Whether Josef understood English I had no way of knowing, but I hoped so. I hoped he could understand my utter contempt for him.
“As long as Willi wants to see
me,”
I
added, “I shall see him as often as I please.”
She looked defeated and I felt sorry for her. But I felt sorrier still for Willi, and I was gripped by a fierce hatred for his father. He blocked my exit standing there—as he intended.
Steeling myself, I walked up to him and said firmly, “I want to pass. Please get out of my way.”
He glared at me defiantly and for a moment I was afraid he would refuse to budge, but I suppose his discretion won me my victory. I was a guest at the Schloss Rietswil, and he depended on the Kreuders for his employment. He lumbered to one side, enough for me to slip by.
I crossed the paved yard under the weeping ash tree and turned into the lane. In a few seconds I had rounded the bend and was out of that loathsome man’s sight. Only then did I let myself pause, and I was ashamed to find that my legs were trembling. Angrily, I wondered how I had ever allowed myself to become involved in a petty battle of wills with the Kreuders’ oafish gardener.
Black clouds were massing across the western sky and the daylight was rapidly failing. Ten minutes later, walking back to the Schloss between sloping vineyards, I caught sight of Willi coming towards me on the road, humping a bundle of brushwood. I called to him, uselessly, and ran forward to meet him. He halted, but he looked as if he wanted to bolt.
“Willi, we’ve got to finish our talk.”
In those last glimmers of daylight I saw his eyes glint with fear. He was afraid of me now, afraid of being seen with me. I had to get him away from here, to a place where we could be alone. And if we were to communicate, where there was light enough for us to see each other. The chalet wasn’t far away. I gestured to Willi to put down his bundle and come with me. But he refused to move, even when I clutched his arm and began to pull him.
“Willi, I’ve got to know about that other man.” I knew it was senseless, but I couldn’t check the instinct to express myself in words.

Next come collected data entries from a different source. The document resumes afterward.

(* ===== verification/Utf8.v ===== *)
(** Decoding UTF-8 as Rust's standard library does: [str::from_utf8] and
    [String::from_utf8_lossy], the way byte strings of unknown origin become
    text. The decoder reads one maximal well-formed or ill-formed piece at a
    time; an ill-formed piece becomes one replacement character. *)

From S2P Require Export RustText.

#[local] Set Default Proof Using "Type".

Definition REPLACEMENT : N := 65533.

Definition within (a b x : N) : bool := ((a <=? x) && (x <=? b))%N.
Definition is_cont (b : N) : bool := within 128 191 b.

(** [core::str::utf8_char_width]. *)
Definition utf8_char_width (b : N) : nat :=
  if within 0 127 b then 1
  else if within 194 223 b then 2
  else if within 224 239 b then 3
  else if within 240 244 b then 4
  else 0.

(** The second byte a three-byte or four-byte lead admits: no overlong form, no
    surrogate, nothing past U+10FFFF. *)
Definition second_ok (b c : N) : bool :=
  if (b =? 224)%N then within 160 191 c
  else if (b =? 237)%N then within 128 159 c
  else if (b =? 240)%N then within 144 191 c
  else if (b =? 244)%N then within 128 143 c
  else is_cont c.

(** The first piece of a byte string and the rest: a character, or [None] for
    an ill-formed piece. *)
Definition next_char (s : list N) : option (option N * list N) :=
  match s with
  | [] => None
  | b :: s1 =>
      Some match utf8_char_width b with
      | 1 => (Some b, s1)
      | 2 =>
          match s1 with
          | c :: s2 => if is_cont c then (Some ((b - 192) * 64 + (c - 128))%N, s2) else (None, s1)
          | [] => (None, s1)
          end
      | 3 =>
          match s1 with
          | c :: s2 =>
              if second_ok b c then
                match s2 with
                | d :: s3 =>
                    if is_cont d then (Some (((b - 224) * 64 + (c - 128)) * 64 + (d - 128))%N, s3) else (None, s2)
                | [] => (None, s2)
                end
              else (None, s1)
          | [] => (None, s1)
          end
      | 4 =>
          match s1 with
          | c :: s2 =>
              if second_ok b c then
                match s2 with
                | d :: s3 =>
                    if is_cont d then
                      match s3 with
                      | e :: s4 =>
                          if is_cont e
                          then (Some ((((b - 240) * 64 + (c - 128)) * 64 + (d - 128)) * 64 + (e - 128))%N, s4)
                          else (None, s3)
                      | [] => (None, s3)
                      end
                    else (None, s2)
                | [] => (None, s2)
                end
              else (None, s1)
          | [] => (None, s1)
          end
      | _ => (None, s1)
      end
  end.

(** The pieces of a byte string; every piece takes a byte, so the length is
    fuel enough. *)
Fixpoint pieces (fuel : nat) (s : list N) : list (option N) :=
  match fuel, next_char s with
  | S fuel, Some (piece, rest) => piece :: pieces fuel rest
  | _, _ => []
  end.

Definition utf8_chunks (s : list N) : list (option N) := pieces (length s) s.

(** [str::from_utf8(..).is_ok()]. *)
Definition is_utf8 (s : list N) : bool := forallb (fun piece => bool_decide (is_Some piece)) (utf8_chunks s).

(** [String::from_utf8_lossy]. *)
Definition from_utf8_lossy (s : list N) : str := default REPLACEMENT <$> utf8_chunks s.

(** ** The decoder inverts the encoder *)

Lemma is_cont_spec b : is_cont b = true <-> (128 <= b <= 191)%N.
Proof. unfold is_cont, within. rewrite andb_true_iff, !N.leb_le. lia. Qed.

Lemma second_ok_cont b c : second_ok b c = true -> is_cont c = true.
Proof.
  rewrite is_cont_spec. unfold second_ok, is_cont, within. repeat case_match; rewrite andb_true_iff, !N.leb_le; lia.
Qed.

(** Decides the byte tests of a goal by the bounds in the context. *)
Ltac byte_tests :=
  unfold utf8_char_width, second_ok, is_cont, within in *;
  repeat match goal with
  | |- context [(?u <=? ?v)%N] => destruct (N.leb_spec u v); try (exfalso; lia); cbn [andb]
  | |- context [(?u =? ?v)%N] => destruct (N.eqb_spec u v); try (exfalso; lia)
  end.

Lemma next_char_utf8 c rest : is_scalar c = true -> next_char (utf8_char c ++ rest) = Some (Some c, rest).
Proof.
  intros Hc. assert ((c < 55296 \/ 57344 <= c <= 1114111)%N) as Hc'.
  { unfold is_scalar in Hc. rewrite orb_true_iff, andb_true_iff, N.ltb_lt, !N.leb_le in Hc. lia. }
  clear Hc. unfold utf8_char.
  replace (c / 4096)%N with (c / 64 / 64)%N by by rewrite N.Div0.div_div.
  replace (c / 262144)%N with (c / 64 / 64 / 64)%N by by rewrite !N.Div0.div_div.
  destruct (base64_digits c) as (x1 & x0 & -> & -> & ? & ?).
  destruct (base64_digits x1) as (x2 & r1 & -> & -> & ? & ?).
  destruct (base64_digits x2) as (x3 & r2 & -> & -> & ? & ?).
  destruct (N.ltb_spec c 128); [|destruct (N.ltb_spec c 2048); [|destruct (N.ltb_spec c 65536)]]; cbn [app next_char];
    byte_tests; do 3 f_equal; lia.
Qed.

Lemma next_char_shrinks s piece rest : next_char s = Some (piece, rest) -> length rest < length s.
Proof. intros H. unfold next_char in H. repeat case_match; simplify_eq; cbn [length]; lia. Qed.

Lemma digit64 q r : (r < 64)%N -> ((64 * q + r) / 64 = q /\ (64 * q + r) mod 64 = r)%N.
Proof.
  intros Hr. rewrite (N.mul_comm 64 q). split; [rewrite N.div_add_l by lia; rewrite N.div_small; lia|].
  rewrite N.add_comm, N.Div0.mod_add. by apply N.mod_small.
Qed.

(** Two bytes and up: the digits of the character are the payloads of the
    bytes. *)
Lemma utf8_char_digits c x1 x2 x3 r0 r1 r2 :
  c = (64 * x1 + r0)%N -> x1 = (64 * x2 + r1)%N -> x2 = (64 * x3 + r2)%N -> (r0 < 64)%N -> (r1 < 64)%N -> (r2 < 64)%N ->
  utf8_char c =
    if (c <? 128)%N then [c]
    else if (c <? 2048)%N then [192 + x1; 128 + r0]%N
    else if (c <? 65536)%N then [224 + x2; 128 + r1; 128 + r0]%N
    else [240 + x3; 128 + r2; 128 + r1; 128 + r0]%N.
Proof.
  intros -> -> -> H0 H1 H2. unfold utf8_char.
  replace (4096)%N with (64 * 64)%N by done. replace (262144)%N with (64 * 64 * 64)%N by done.
  rewrite <- !N.Div0.div_div.
  rewrite !(proj1 (digit64 _ r0 H0)), !(proj2 (digit64 _ r0 H0)), !(proj1 (digit64 _ r1 H1)), !(proj2 (digit64 _ r1 H1)).
  by rewrite !(proj1 (digit64 _ r2 H2)), !(proj2 (digit64 _ r2 H2)).
Qed.

Lemma width_bounds b :
  match utf8_char_width b with
  | 1 => (b <= 127)%N | 2 => (194 <= b <= 223)%N | 3 => (224 <= b <= 239)%N | 4 => (240 <= b <= 244)%N | _ => True
  end.
Proof. byte_tests; lia. Qed.

Lemma second_bounds b c :
  second_ok b c = true ->
  (128 <= c <= 191 /\ (b = 224 -> 160 <= c) /\ (b = 237 -> c <= 159) /\ (b = 240 -> 144 <= c) /\ (b = 244 -> c <= 143))%N.
Proof.
  unfold second_ok, is_cont, within.
  repeat match goal with |- context [(?u =? ?v)%N] => destruct (N.eqb_spec u v) end; rewrite andb_true_iff, !N.leb_le; lia.
Qed.

Lemma is_scalar_spec c : is_scalar c = true <-> (c < 55296 \/ 57344 <= c <= 1114111)%N.
Proof. unfold is_scalar. rewrite orb_true_iff, andb_true_iff, N.ltb_lt, !N.leb_le. lia. Qed.

(** Closes the case of one width: the character's digits are [x1], [x2], [x3]
    and the payloads given. *)
Ltac one_width c x1 x2 x3 r0 r1 r2 :=
  rewrite (utf8_char_digits c x1 x2 x3 r0 r1 r2) by lia; rewrite is_scalar_spec;
  repeat match goal with |- context [(?u <? ?v)%N] => destruct (N.ltb_spec u v); try (exfalso; lia) end;
  split; [lia|cbn [app]; repeat (apply (f_equal2 cons); [lia|]); done].

Lemma next_char_sound s c rest :
  next_char s = Some (Some c, rest) -> is_scalar c = true /\ s = utf8_char c ++ rest.
Proof.
  destruct s as [|b s1]; [done|]. cbn [next_char]. pose proof (width_bounds b) as Hw. intros H.
  destruct (utf8_char_width b) as [|[|[|[|[|?]]]]]; [simplify_eq| | | | |simplify_eq].
  - injection H as <- <-. rewrite is_scalar_spec. unfold utf8_char. destruct (N.ltb_spec b 128); [|lia]. split; [lia|done].
  - destruct s1 as [|x s2]; [simplify_eq|]. destruct (is_cont x) eqn:Ex; [|simplify_eq]. rewrite is_cont_spec in Ex.
    injection H as H <-. one_width c (b - 192)%N 0%N 0%N (x - 128)%N (b - 192)%N 0%N.
  - destruct s1 as [|x s2]; [simplify_eq|]. destruct (second_ok b x) eqn:Ex; [|simplify_eq]. apply second_bounds in Ex.
    destruct s2 as [|y s3]; [simplify_eq|]. destruct (is_cont y) eqn:Ey; [|simplify_eq]. rewrite is_cont_spec in Ey.
    injection H as H <-.
    one_width c ((b - 224) * 64 + (x - 128))%N (b - 224)%N 0%N (y - 128)%N (x - 128)%N (b - 224)%N.
  - destruct s1 as [|x s2]; [simplify_eq|]. destruct (second_ok b x) eqn:Ex; [|simplify_eq]. apply second_bounds in Ex.
    destruct s2 as [|y s3]; [simplify_eq|]. destruct (is_cont y) eqn:Ey; [|simplify_eq]. rewrite is_cont_spec in Ey.
    destruct s3 as [|z s4]; [simplify_eq|]. destruct (is_cont z) eqn:Ez; [|simplify_eq]. rewrite is_cont_spec in Ez.
    injection H as H <-.
    one_width c (((b - 240) * 64 + (x - 128)) * 64 + (y - 128))%N ((b - 240) * 64 + (x - 128))%N (b - 240)%N (z - 128)%N (y - 128)%N (x - 128)%N.
Qed.

Lemma pieces_fuel fuel s : length s <= fuel -> pieces fuel s = utf8_chunks s.
Proof.
  unfold utf8_chunks. revert s. induction fuel as [fuel IH] using lt_wf_ind. intros s Hl.
  destruct (next_char s) as [[piece rest]|] eqn:E.
  - pose proof (next_char_shrinks _ _ _ E). destruct fuel as [|fuel]; [lia|]. destruct (length s) as [|n] eqn:En; [lia|].
    cbn [pieces]. rewrite E. f_equal. rewrite (IH fuel) by lia. destruct (decide (n < S fuel)) as [|]; [|lia].
    symmetry. apply IH; lia.
  - destruct fuel, (length s); cbn [pieces]; by rewrite ?E.
Qed.

Lemma chunks_step s :
  utf8_chunks s = match next_char s with Some (piece, rest) => piece :: utf8_chunks rest | None => [] end.
Proof.
  rewrite <- (pieces_fuel (S (length s))) by lia. cbn [pieces]. destruct (next_char s) as [[piece rest]|] eqn:E; [|done].
  f_equal. apply pieces_fuel. pose proof (next_char_shrinks _ _ _ E). lia.
Qed.

(** Text survives: encoded characters are decoded to themselves. *)
Lemma chunks_utf8 t : Forall (fun c => is_scalar c = true) t -> utf8_chunks (utf8 t) = Some <$> t.
Proof.
  induction 1 as [|c t Hc Ht IH]; [done|]. rewrite chunks_step. unfold utf8. cbn [fmap list_fmap mjoin list_join].
  rewrite next_char_utf8 by done. f_equal. apply IH.
Qed.

Lemma chunks_sound s : is_utf8 s = true -> exists t, Forall (fun c => is_scalar c = true) t /\ s = utf8 t /\ utf8_chunks s = Some <$> t.
Proof.
  unfold is_utf8. induction s as [s IH] using (induction_ltof1 _ length). unfold ltof in IH. rewrite chunks_step.
  destruct (next_char s) as [[[c|] rest]|] eqn:E; cbn [forallb]; [|rewrite bool_decide_eq_false_2 by (by intros [? [=]]); done|].
  - intros [_ H]%andb_true_iff. destruct (next_char_sound _ _ _ E) as [Hc ->].
    destruct (IH rest) as (t & Ht & -> & Ec); [rewrite length_app; unfold utf8_char; repeat case_match; cbn [length]; lia|done|].
    exists (c :: t). split_and!; [by constructor|done|]. by rewrite Ec.
  - intros _. exists []. destruct s; [done|]. by cbn [next_char] in E.
Qed.

(** [from_utf8] accepts exactly the encodings of text. *)
Lemma is_utf8_spec s : is_utf8 s = true <-> exists t, Forall (fun c => is_scalar c = true) t /\ s = utf8 t.
Proof.
  split; [intros (t & Ht & Hs & _)%chunks_sound; by exists t|]. intros (t & Ht & ->). unfold is_utf8. rewrite chunks_utf8 by done.
  apply forallb_forall. intros x Hx. apply list_elem_of_In, list_elem_of_fmap in Hx as (c & -> & _). by apply bool_decide_eq_true_2.
Qed.

(** Text decoded without loss encodes to the bytes there were. *)
Lemma lossless s : is_utf8 s = true -> utf8 (from_utf8_lossy s) = s.
Proof.
  intros (t & Ht & -> & E)%chunks_sound. unfold from_utf8_lossy. rewrite E. f_equal. rewrite <- list_fmap_compose.
  apply list_fmap_id.
Qed.

(** What the decoder returns is text, whatever the bytes. *)
Lemma lossy_scalar s : Forall (fun c => is_scalar c = true) (from_utf8_lossy s).
Proof.
  unfold from_utf8_lossy. induction s as [s IH] using (induction_ltof1 _ length). unfold ltof in IH. rewrite chunks_step.
  destruct (next_char s) as [[piece rest]|] eqn:E; [|constructor]. cbn [fmap list_fmap]. constructor.
  - destruct piece as [c|]; [|done]. exact (proj1 (next_char_sound _ _ _ E)).
  - apply IH. exact (next_char_shrinks _ _ _ E).
Qed.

I kept a firm grip on his arm, afraid that if I let go for an instant he might slip away. Somehow I had to convince him all over again that I was his friend, that I meant him no harm. On a sudden impulse I leaned forward and kissed him on the cheek.
“Please, Willi, come with me,” I begged, thinking the thought so hard that I hoped it would reach through to him by some kind of telepathy.
And indeed it seemed to work. Standing quite still, his body tense and rigid, he suddenly heaved the load of brushwood off his shoulder. There was no room to dump it just where we were standing for a high, ivy-clad wall bordered the roadway. But a few yards along was an opening where once there had been a gate, and Willi went and dropped his bundle there.
“Oh, good boy,” I breathed. “Come, quickly ...”
A moment later, as we were walking on, I heard the sound of a car coming around the long curve ahead. Its headlights, full on, caught us in their glare as we stood to one side to give it room. The engine was revving hard and the car seemed to be coming much too close for comfort. Catching Willi’s hand I dragged him back against the stone wall, but I knew it was no use. The car hurtled towards us at headlong speed, skimming the wall with only inches to spare. Horrified, I stared around frantically, and in the blazing headlights I saw the gap where Willi had tossed his bundle of brushwood. With only seconds between life and death, I found the strength to thrust Willi towards this one safe spot. I felt him resist, then he suddenly yielded and we tumbled together in a heap. The car roared past and vanished into the darkness.